The following data has a line with "intros Hp Hw." and a line with "pos Hp) as Hs.". Write out exactly those lines and all the lines between them.

[Dataset excerpts]
*** Begin section ***

(** No read outside the mapping; a hash table may be full, so that a probe does not
    end. *)
Definition safe {A} (P : A → Prop) (o : outcome A) : Prop :=
  match o with Ok a => P a | CursorError _ _ | Die _ | Hang => True | Wild => False end.

Lemma good_safe {A} (P : A → Prop) (o : outcome A) : good P o → safe P o.
Proof. by destruct o. Qed.

Lemma safe_bind {A B} (P : A → Prop) (Q : B → Prop) (o : outcome A) (f : A → outcome B) :
  safe P o → (∀ a, P a → safe Q (f a)) → safe Q (o ≫= f).
Proof. destruct o; cbn; auto. Qed.

Lemma safe_ended {A} (o : option A) : safe (λ _, True) (ended o).
Proof. by destruct o. Qed.

Lemma safe_quiet {A} (P : A → Prop) (o : outcome A) : safe P o → safe (λ r, ∀ a, r = Some a → P a) (quiet o).
Proof. destruct o; cbn; try done. by intros Ha b [= <-]. Qed.

Section vocab.
Context (m : ds4_model).
Context (Hbytes : bytes_ok (map_ m)) (Hlimit : 0 <= size m <= blen (map_ m)) (Hkv : Forall (kv_inside (map_ m) (size m)) (kv m)).

Lemma typed_read_safe {A} (P : option A → Prop) k ok (read : Z → Z → outcome (option A)) :
  P None → (∀ t pos, 0 <= pos → safe P (read t pos)) → safe P (typed_read m k ok read).
Proof using Hkv.
  intros Hn Hr. unfold typed_read, model_find_kv. destruct (List.find _ (kv m)) as [e|] eqn:E; [|done].
  apply List.find_some in E as [Hin _]. rewrite List.Forall_forall in Hkv. destruct (Hkv e Hin) as [Hpos _].
  destruct (ok (type e)); [by apply Hr|done].
Qed.

Lemma uint_at_safe w pos : 0 <= pos → 0 <= w → safe (λ _, True) (uint_at m w pos).
Proof using Hbytes Hlimit.
  intros Hp Hw. unfold uint_at. pose proof (uint_good _ _ Hbytes Hlimit w pos Hp Hw) as Hg.
  by destruct (cursor_uint (map_ m) (size m) w pos) as [[v p]| | | |].
Qed.

Lemma token_id_safe k : safe (λ _, True) (model_get_token_id m k).
Proof using Hbytes Hlimit Hkv.
  apply typed_read_safe; [done|]. intros t pos Hp. pose proof (uint_at_safe (if (t =? GGUF_VALUE_UINT32) || (t =? GGUF_VALUE_INT32) then 4 else 8) pos Hp) as Hs.
  assert (0 <= (if (t =? GGUF_VALUE_UINT32) || (t =? GGUF_VALUE_INT32) then 4 else 8)) as Hw by (case_match; lia). specialize (Hs Hw).
  by destruct (uint_at m _ pos) as [[v|]| | | |].
Qed.

Lemma string_safe k : safe (λ _, True) (model_get_string m k).
Proof using Hbytes Hlimit Hkv.
  apply typed_read_safe; [done|]. intros t pos Hp. pose proof (string_good _ _ Hbytes Hlimit pos Hp) as Hg.
  by destruct (cursor_string (map_ m) (size m) pos) as [[s p]| | | |].
Qed.

Lemma array_safe k : safe (λ r, ∀ a, r = Some a → 0 <= data_pos a) (model_get_array m k).
Proof using Hbytes Hlimit Hkv.
  apply typed_read_safe; [done|]. intros t pos Hp. apply safe_quiet.
  eapply safe_bind; [apply good_safe, (uint_good _ _ Hbytes Hlimit 4); lia|]. intros [ty p] (Hp1 & Hl1 & _). cbn [fst snd] in *. subst p.
  eapply safe_bind; [apply good_safe, (uint_good _ _ Hbytes Hlimit 8); lia|]. intros [n p] (Hp2 & Hl2 & _). cbn [fst snd] in *. subst p. cbn. lia.
Qed.

Lemma load_strings_safe fuel : ∀ pos i n t, 0 <= pos → safe (λ _, True) (load_strings (map_ m) (size m) fuel pos i n t).
Proof using Hbytes Hlimit.
  induction fuel as [|fuel IH]; intros pos i n t Hp; cbn [load_strings]; destruct (n <=? i); try done.
  eapply safe_bind; [by apply good_safe, (string_good _ _ Hbytes Hlimit)|]. intros [s p] [Hb _]. cbn [snd] in Hb.
  eapply safe_bind; [apply safe_ended|]. intros t' _. eapply safe_bind; [apply IH; lia|]. by intros [l t2] _.
Qed.

Lemma load_literals_safe tokens : ∀ pos i u, 0 <= pos → safe (λ _, True) (load_literals (map_ m) (size m) tokens pos i u).
Proof using Hbytes Hlimit.
  induction tokens as [|s tokens IH]; intros pos i u Hp; [done|]. cbn [load_literals].
  pose proof (uint_good _ _ Hbytes Hlimit 4 pos Hp ltac:(lia)) as Hg. unfold cursor_u32.
  destruct (cursor_uint (map_ m) (size m) 4 pos) as [[ty p]| | | |]; try done. destruct Hg as (Hp' & _). cbn [snd] in Hp'.
  destruct (negb _); [apply IH; lia|]. destruct (blen s =? 0); [apply IH; lia|].
  eapply safe_bind; [apply safe_ended|]. intros t' _. apply IH. lia.
Qed.

Lemma family_ids_safe f get : (∀ s, safe (λ _, True) (get s)) → safe (λ _, True) (family_ids (model_get_token_id m) get f).
Proof using Hbytes Hlimit Hkv.
  intros Hg.
  assert (∀ s, safe (λ _, True) (vocab_lookup get s)) as Hl by (intros s; unfold vocab_lookup; eapply safe_bind; [apply Hg|]; by intros [t|] _).
  assert (∀ s, safe (λ _, True) (vocab_lookup_optional get s)) as Ho by (intros s; unfold vocab_lookup_optional; eapply safe_bind; [apply Hg|]; by intros [t|] _).
  assert (∀ k look, safe (λ _, True) look → safe (λ _, True) (declared (model_get_token_id m) k look)) as Hd.
  { intros k look Hk. unfold declared. eapply safe_bind; [apply token_id_safe|]. by intros [t|] _. }
  destruct f; cbn [family_ids]; unfold glm53_ids, gemma4_ids, motif3_ids, dots3_ids, qwen35_ids, qwen4exp_ids, solar_ids, exaone_ids, deepseek4_ids;
    repeat (eapply safe_bind; [(apply Hd; first [apply Hl|apply Ho]) || apply Hl || apply Ho|intros ? _]); try done.
  by destruct (_ || _).
Qed.

Lemma vocab_load_safe f : safe (λ _, True) (vocab_load f m).
Proof using Hbytes Hlimit Hkv.
  unfold vocab_load. eapply safe_bind; [apply string_safe|]. intros pre _. destruct (bool_decide _); [done|].
  assert (∀ a n b, (∀ a', a = Some a' → 0 <= data_pos a') → string_array a n = Some b → 0 <= data_pos b) as Harr.
  { intros [a|] n b Ha; [|done]. cbn. destruct (_ && _); [|done]. intros [= <-]. by apply Ha. }
  eapply safe_bind; [apply array_safe|]. intros ts Hts. destruct (string_array ts _) as [ts'|] eqn:E1; [|done].
  eapply safe_bind; [apply array_safe|]. intros ms Hms. destruct (string_array ms _) as [ms'|] eqn:E2; [|done]. cbv zeta.
  eapply safe_bind; [apply safe_ended|]. intros t _. eapply safe_bind; [apply load_strings_safe; by apply (Harr ts _ ts' Hts E1)|]. intros [tokens t1] _.
  eapply safe_bind; [apply safe_ended|]. intros t2 _. eapply safe_bind; [apply array_safe|]. intros types Hty.
  eapply safe_bind; [instantiate (1 := λ _, True)|intros u _].
  { destruct types as [ty|]; [|done]. destruct (_ =? _); [|done]. apply load_literals_safe. by apply Hty. }
  eapply safe_bind; [apply safe_ended|]. intros t3 _. eapply safe_bind; [apply load_strings_safe; by apply (Harr ms _ ms' Hms E2)|]. intros [mer t4] _.
  eapply safe_bind; [apply family_ids_safe; intros s; apply safe_ended|]. by intros ids _.
Qed.
End vocab.

(** * The vocabulary of a model file: the theorems (ds4.c)

    No read of a model file leaves its mapping; what vocab_load reads of the metadata is
    the vocabulary that a host would have installed; and the markers that some families never set. *)

(** ** Any bytes *)

(** C17: Whatever the bytes of a model file (or of a shard of one) and whatever memory
    there is, opening it ends without a read outside the file: with an error message,
    or with tables in which every metadata value lies whole inside the file and every
    tensor has between one and eight dimensions whose product, kept in 64 bits, is its
    number of elements, an absolute offset of at most 2^64 - 1 and, unless it is
    without a size, bytes that end inside the file; the largest byte count is at least
    every tensor's.  A tensor is without a size, its byte count 0 and its offset not
    compared with the end of the file, only if it has no elements, its type is not in
    the engine's table or its blocks take more than 2^64 - 1 bytes.  Loading the
    vocabulary of any family from such a file reads nothing outside it either. *)
Theorem gguf_tables_inside base limit calloc :
  bytes_ok base → 0 <= limit <= blen base →
  good (λ m, model_inside base limit m ∧ ∀ f, safe (λ _, True) (vocab_load f m)) (model_parse_shard base limit calloc).
Proof.
  intros Hb Hl. eapply good_weaken; [by apply shard_good|]. intros m Hm. split; [exact Hm|]. intros f.
  destruct Hm as [(Hs & Hmap & Hkv & _) _]. rewrite <- Hs, <- Hmap in *. by apply vocab_load_safe.
Qed.

(** A header that promises a million entries. *)
Example gguf_tables_inside_witness :
  let file := Le.put32 DS4_GGUF_MAGIC ++ Le.put32 3 ++ Le.put64 0 ++ Le.put64 1000000 ++ bs "short" in
  bytes_ok file ∧ good (λ m, model_inside file (blen file) m ∧ ∀ f, safe (λ _, True) (vocab_load f m)) (model_parse_shard file (blen file) (λ _ _, true)).
Proof.
  intros file. assert (bytes_ok file) as Hb by (by apply bytes_okb_ok). split; [exact Hb|].
  apply gguf_tables_inside; [exact Hb|]. split; [by apply Z.leb_le|lia].
Defined.

(** ** The same vocabulary from a host *)

(** The literal tokens among tokens with the given types: spelling and id. *)
Fixpoint literals_of (toks : list (list Z)) (tys : list Z) (i : Z) : list (list Z * Z) :=
  match toks, tys with
  | s :: toks, ty :: tys =>
      (if (ty =? GGML_TOKEN_TYPE_USER_DEFINED) && negb (blen s =? 0) then [(s, i)] else []) ++ literals_of toks tys (i + 1)
  | _, _ => []
  end.

Definition longer (n : Z) (e : list Z * Z) : Z := if n <? blen (fst e) then u32 (blen (fst e)) else n.
Definition first_byte (l : list bool) (e : list Z * Z) : list bool := <[Z.to_nat (znth 0 (fst e) 0) := true]> l.

Definition host_of (f : family) (toks mer : list (list Z)) (tys : list Z) (ids : chat_ids) : ds4_host_vocab :=
  let lits := literals_of toks tys 0 in
  HostVocab toks mer (map snd lits) (foldl longer 0 lits) (foldl first_byte (replicate 256 false) lits) (motif_first f toks) ids.

(** The pre-tokenizer the metadata declares. *)
Definition declared_pre (kvs : list (list Z * gvalue)) : option (list Z) := first_value (bs "tokenizer.ggml.pre") kvs ≫= as_string.
(* ===== verification/MsgRef.v ===== *)
(** * What the messages of a request mean (ds4_server.c)

    The same parsers on JSON values instead of bytes, and that they agree on every text
    of a value. *)

From S2P Require Import Prelude Json JsonText Text ToolText Images ImageUse MsgJson.

(** ** Steps without a position *)

Definition at_ {S} (rest : list Z) (r : step unit S) : step (list Z) S :=
  match r with Next s _ => Next s rest | Fail s e => Fail s e | Twice => Twice end.

Lemma at_within {S T} (g : S → T) rest r : within g (at_ rest r) = at_ rest (within g r).
Proof. by destruct r. Qed.

Fixpoint all_members {S} (f : S → list Z → json → step unit S) (s : S) (m : list (list Z * json)) : step unit S :=
  match m with
  | [] => Next s tt
  | (k, j) :: m => match f s k j with Next s _ => all_members f s m | o => o end
  end.
Definition object_of {S} (f : S → list Z → json → step unit S) (s : S) (j : json) : step unit S :=
  match j with JObj m => all_members f s m | _ => Fail s Invalid end.

Fixpoint all_elements {S} (f : S → json → step unit S) (s : S) (l : list json) : step unit S :=
  match l with
  | [] => Next s tt
  | j :: l => match f s j with Next s _ => all_elements f s l | o => o end
  end.
Definition array_of {S} (f : S → json → step unit S) (s : S) (j : json) : step unit S :=
  match j with JArr l => all_elements f s l | _ => Fail s Invalid end.

Definition str_of (j : json) : option (list Z) := match j with JStr s => Some s | _ => None end.
Definition is_null (j : json) : bool := match j with JLit LNull => true | _ => false end.

Definition assign_of {S} (old : ptr) (put : ptr → S) (v : option (list Z)) : step unit S :=
  match v with Some v => Next (put (Str v)) tt | None => Fail (put (release old)) Invalid end.
Definition replace_of {S} (put : option (list Z) → S) (v : option (list Z)) : step unit S :=
  match v with Some v => Next (put (Some v)) tt | None => Fail (put None) Invalid end.

Lemma assign_at {S} old (put : ptr → S) v rest : assign old put ((λ t, (t, rest)) <$> v) = at_ rest (assign_of old put v).
Proof. by destruct v. Qed.
Lemma replace_at {S} (put : option (list Z) → S) v rest : replace put ((λ t, (t, rest)) <$> v) = at_ rest (replace_of put v).
Proof. by destruct v. Qed.

(** ** Texts *)

Section texts.
Context (w : list Z) (Hw : forallb isspace w = true).

(** The values the parsers are compared on. *)
Definition fine (j : json) : Prop := json_okb j = true ∧ depth j <= MAX_NESTING.

Lemma fine_elements l : fine (JArr l) → Forall fine l.
Proof.
  intros [Hok Hd]. cbn in Hok. apply forallb_Forall in Hok. apply List.Forall_forall. intros j Hin.
  rewrite List.Forall_forall in Hok. split; [by apply Hok|]. cbn [depth] in Hd.
  clear -Hd Hin. induction l as [|j' l IH]; [done|]. cbn [map foldr] in Hd. destruct Hin as [->|Hin]; [lia|apply IH; [lia|done]].
Qed.

Lemma fine_members m : fine (JObj m) → Forall (λ kv, cstring kv.1 ∧ fine kv.2) m.
Proof.
  intros [Hok Hd]. cbn in Hok. apply forallb_Forall in Hok. apply List.Forall_forall. intros kv Hin.
  rewrite List.Forall_forall in Hok. specialize (Hok kv Hin). apply andb_true_iff in Hok as [Hk%cstringb_ok Hok]. split; [done|].
  split; [done|]. cbn [depth] in Hd. clear -Hd Hin. induction m as [|kv' m IH]; [done|]. cbn [map foldr] in Hd.
  destruct Hin as [->|Hin]; [lia|apply IH; [lia|done]].
Qed.

(** A parser and its meaning: on the text of a value behind white space; on the text
    itself; as the handler of a member. *)
Definition reads {S} (f : S → list Z → step (list Z) S) (g : S → json → step unit S) : Prop :=
  ∀ pad s j q, forallb isspace pad = true → fine j → delimited q = true → f s (pad ++ text w j ++ q) = at_ q (g s j).
Definition reads_item {S} (f : S → list Z → step (list Z) S) (g : S → json → step unit S) : Prop :=
  ∀ s j q, fine j → delimited q = true → f s (text w j ++ q) = at_ q (g s j).
Definition reads_field {S} (f : S → list Z → list Z → step (list Z) S) (g : S → list Z → json → step unit S) : Prop :=
  ∀ k, reads (λ s, f s k) (λ s, g s k).

Lemma reads_is_item {S} (f : S → list Z → step (list Z) S) g : reads f g → reads_item f g.
Proof. intros H s j q. apply (H [] s j q). done. Qed.

(** The first byte tells what a value is. *)
Lemma text_first j q : fine j → delimited q = true → ∃ c r, text w j ++ q = c :: r ∧
  (c =? 34) = match j with JStr _ => true | _ => false end ∧ (c =? ch "{") = match j with JObj _ => true | _ => false end ∧
  (c =? ch "[") = match j with JArr _ => true | _ => false end ∧ (c =? ch "]") = false ∧ isspace c = false ∧
  lit (c :: r) (bs "null") = if is_null j then Some q else None.
Proof.
  intros [Hok _] Hq. destruct j as [[]|n|s|l|m]; cbn [text].
  - eexists _, _. split; [reflexivity|]. done.
  - eexists _, _. split; [reflexivity|]. done.
  - eexists _, _. split; [reflexivity|]. done.
  - cbn in Hok. unfold numeral_okb in Hok. apply andb_true_iff in Hok as [[Hi _]%andb_true_iff _].
    destruct (digitsb_eq _ Hi) as (_ & c & r & Hcr & Hc). unfold numeral_text. rewrite Hcr. change (bs "null") with (ch "n" :: bs "ull").
    destruct (n_neg n); cbn [app]; eexists _, _; (split; [reflexivity|]); [done|].
    rewrite lit_head by clia. cbn [is_null]. clear - Hc. repeat split; clia.
  - eexists _, _. split; [reflexivity|]. done.
  - eexists _, _. split; [reflexivity|]. done.
  - eexists _, _. split; [reflexivity|]. done.
Qed.

Lemma string_text pad j q : forallb isspace pad = true → fine j → string_ (pad ++ text w j ++ q) = (λ t, (t, q)) <$> str_of j.
Proof using Hw.
  intros Hp [Hok _]. rewrite <- string_ws, ws_app, string_ws by done.
  destruct j as [l|n|s|l|m]; try (rewrite (string_not_json w Hw) by done; done).
  cbn [text str_of]. by rewrite string_escape by (by apply cstringb_ok).
Qed.

Lemma skip_text_item pad j q : forallb isspace pad = true → fine j → delimited q = true → skip (pad ++ text w j ++ q) = Some q.
Proof using Hw. intros Hp [Hok Hd] Hq. rewrite skip_at, <- value_at_ws, ws_app, value_at_ws, <- skip_at by done. by apply skip_item. Qed.

Lemma reads_skip {S} (s : S) pad j q : forallb isspace pad = true → fine j → delimited q = true →
  skipped s (pad ++ text w j ++ q) = at_ q (Next s tt).
Proof using Hw. intros. unfold skipped. by rewrite skip_text_item. Qed.

Lemma members_read {S} (f : S → list Z → list Z → step (list Z) S) g m q : reads_field f g → Forall (λ kv, cstring kv.1 ∧ fine kv.2) m →
  ∀ fuel s, (length (join w (map (member_item w) m) ++ ch "}" :: q) < fuel)%nat →
  members f fuel s (join w (map (member_item w) m) ++ ch "}" :: q) = at_ q (all_members g s m).
Proof using Hw.
  intros Hf. induction 1 as [|[k j] m [Hk Hj] Hm IH]; intros fuel s Hfu; (destruct fuel as [|fuel]; [lia|]); [done|].
  cbn [fst snd map] in *.
  destruct (join_split w Hw (member_item w (k, j)) (map (member_item w) m) (ch "}") q) as (t & Ht & Hdt & Hnext); [done..|].
  rewrite Ht in *. set (tail := join w (map (member_item w) m) ++ ch "}" :: q) in *.
  assert (ws tail = tail) as Hws by (unfold tail; by destruct m as [|kv [|kv' m]]). rewrite Hws in Hnext.
  pose proof (shorter w (member_item w (k, j)) t ltac:(done)) as Hlen. rewrite Hnext in Hlen.
  unfold member_item in Hlen, Hfu |- *. cbn [fst snd] in *. cbn [members all_members].
  assert (∃ r, (escape k ++ w ++ ch ":" :: w ++ text w j) ++ w ++ t = 34 :: r) as [r Hr] by (eexists; reflexivity).
  rewrite Hr. change (34 =? ch "}") with false. cbv iota. rewrite <- Hr.
  rewrite <- (app_assoc (escape k)), string_escape by done. rewrite <- app_assoc. cbn [app]. rewrite (ws_item w Hw) by done.
  change (negb (ch ":" =? ch ":")) with false. cbv iota. rewrite <- app_assoc, (Hf k w s j (w ++ t)) by done.
  destruct (g s k j) as [s' []|s' e|]; cbn [at_]; [|done..]. rewrite Hnext. apply IH. lia.
Qed.

Lemma object_reads {S} (f : S → list Z → list Z → step (list Z) S) g : reads_field f g → reads (object f) (object_of g).
Proof using Hw.
  intros Hf pad s j q Hp Hj Hq. unfold object. rewrite ws_app, ws_text by (done || apply Hj).
  destruct (text_first j q Hj Hq) as (c & r & E & _ & Hb & _). rewrite E, Hb. destruct j as [l|n|s'|l|m]; try done.
  cbn [text] in E. cbn [app] in E. injection E as <- <-. rewrite <- !app_assoc, ws_app by done.
  change (map _ m) with (map (member_item w) m). cbn [app].
  set (tail := join w (map (member_item w) m) ++ ch "}" :: q). assert (ws tail = tail) as -> by (unfold tail; by destruct m as [|kv [|kv' m]]).
  cbn [object_of]. apply members_read; [done|by apply fine_members|]. unfold tail. rewrite !length_app. cbn [length]. lia.
Qed.

Lemma elements_read {S} (f : S → list Z → step (list Z) S) g l q : reads_item f g → Forall fine l →
  ∀ fuel s, (length (join w (map (text w) l) ++ ch "]" :: q) < fuel)%nat →
  elements f fuel s (join w (map (text w) l) ++ ch "]" :: q) = at_ q (all_elements g s l).
Proof using Hw.
  intros Hf. induction 1 as [|j l Hj Hl IH]; intros fuel s Hfu; (destruct fuel as [|fuel]; [lia|]); [done|]. cbn [map] in *.
  destruct (join_split w Hw (text w j) (map (text w) l) (ch "]") q) as (t & Ht & Hdt & Hnext); [done..|]. rewrite Ht in *.
  assert (ws (join w (map (text w) l) ++ ch "]" :: q) = join w (map (text w) l) ++ ch "]" :: q) as Hws.
  { destruct Hl as [|j' l [Hok' _] Hl]; [done|]. cbn [map].
    destruct (join_split w Hw (text w j') (map (text w) l) (ch "]") q) as (t' & -> & _); [done..|]. by apply ws_text. }
  rewrite Hws in Hnext. pose proof (shorter w (text w j) t (text_ne w j (proj1 Hj))) as Hlen. rewrite Hnext in Hlen.
  cbn [elements all_elements]. destruct (text_first j (w ++ t) Hj Hdt) as (c & r & E & _ & _ & _ & Hc & _). rewrite E, Hc, <- E.
  rewrite (Hf s j (w ++ t)) by done. destruct (g s j) as [s' []|s' e|]; cbn [at_]; [|done..]. rewrite Hnext. apply IH. lia.
Qed.
(* ===== verification/Ple.v ===== *)
(** * The embedding sidecar: rows and files (ds4_ple.c)

    The rows that the n-grams of a prompt select ([ds4_ple_hash_*]), the layout of the
    sidecar files with its two validations, and the place of a row in its file. *)

From S2P Require Import Prelude Float64.

Definition DS4_PLE_NGRAM_SIZE : Z := 3.
Definition DS4_PLE_HEADS_PER_NGRAM : Z := 8.
Definition DS4_PLE_N_HEADS : Z := 16.
Definition DS4_PLE_N_LOGICAL_PARTS : Z := 128.
Definition DS4_PLE_N_PHYSICAL_FILES : Z := 4.
Definition DS4_PLE_ROW_BYTES : Z := 320.
Definition DS4_PLE_FP8_ROW_BYTES : Z := 160.
Definition DS4_PLE_PAGE_BYTES : Z := 4096.
Definition DS4_PLE_PATH_CAP : Z := 256.
Definition DS4_PLE_CACHE_WAYS : Z := 16.
Definition DS4_PLE_FP8_SCALE_BITS : Z := 14673.
Definition DS4_PLE_ROWS_PER_PART : Z := 2500012.
Definition DS4_PLE_PARTS_PER_FILE : Z := 32.

(** The messages of [ple_error]. *)
Inductive ple_error :=
| VocabularyZero | EosOutside | MultiplierNotOdd (i : Z) | MultiplierOverflow (i : Z)
| HeadEmpty (i : Z) | HeadGap (i : Z) | HeadSumOverflow | TokenOutside (i : Z)
| AggregateSizes | PartMapping (i : Z) | PartAlignment (i : Z) | PartPayload (i : Z) | PartOverflow | PartAggregates
| FileDescriptor (i : Z) | FileOverflow | FileAggregates | PartExceeds (i : Z) | HeadsMismatch | Fp8Controls | Fp8Part (i : Z) | Fp8File (i : Z)
| HostNoRoot | HostFormat | HostFile (i : Z) | HostPart (i : Z) | HostRows | WorkerCount | CachePages
| RowOutside (row : Z) | RowGap | OutsideSidecar | QueueFull | Stopping | ReadFailed (errno : Z) | NoProgress.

*** End section ***

▶ [WRITTEN SOLUTION]
  intros Hp Hw. unfold uint_at. pose proof (uint_good _ _ Hbytes Hlimit w pos Hp Hw) as Hg.
  by destruct (cursor_uint (map_ m) (size m) w pos) as [[v p]| | | |].
Qed.

Lemma token_id_safe k : safe (λ _, True) (model_get_token_id m k).
Proof using Hbytes Hlimit Hkv.
  apply typed_read_safe; [done|]. intros t pos Hp. pose proof (uint_at_safe (if (t =? GGUF_VALUE_UINT32) || (t =? GGUF_VALUE_INT32) then 4 else 8) pos Hp) as Hs.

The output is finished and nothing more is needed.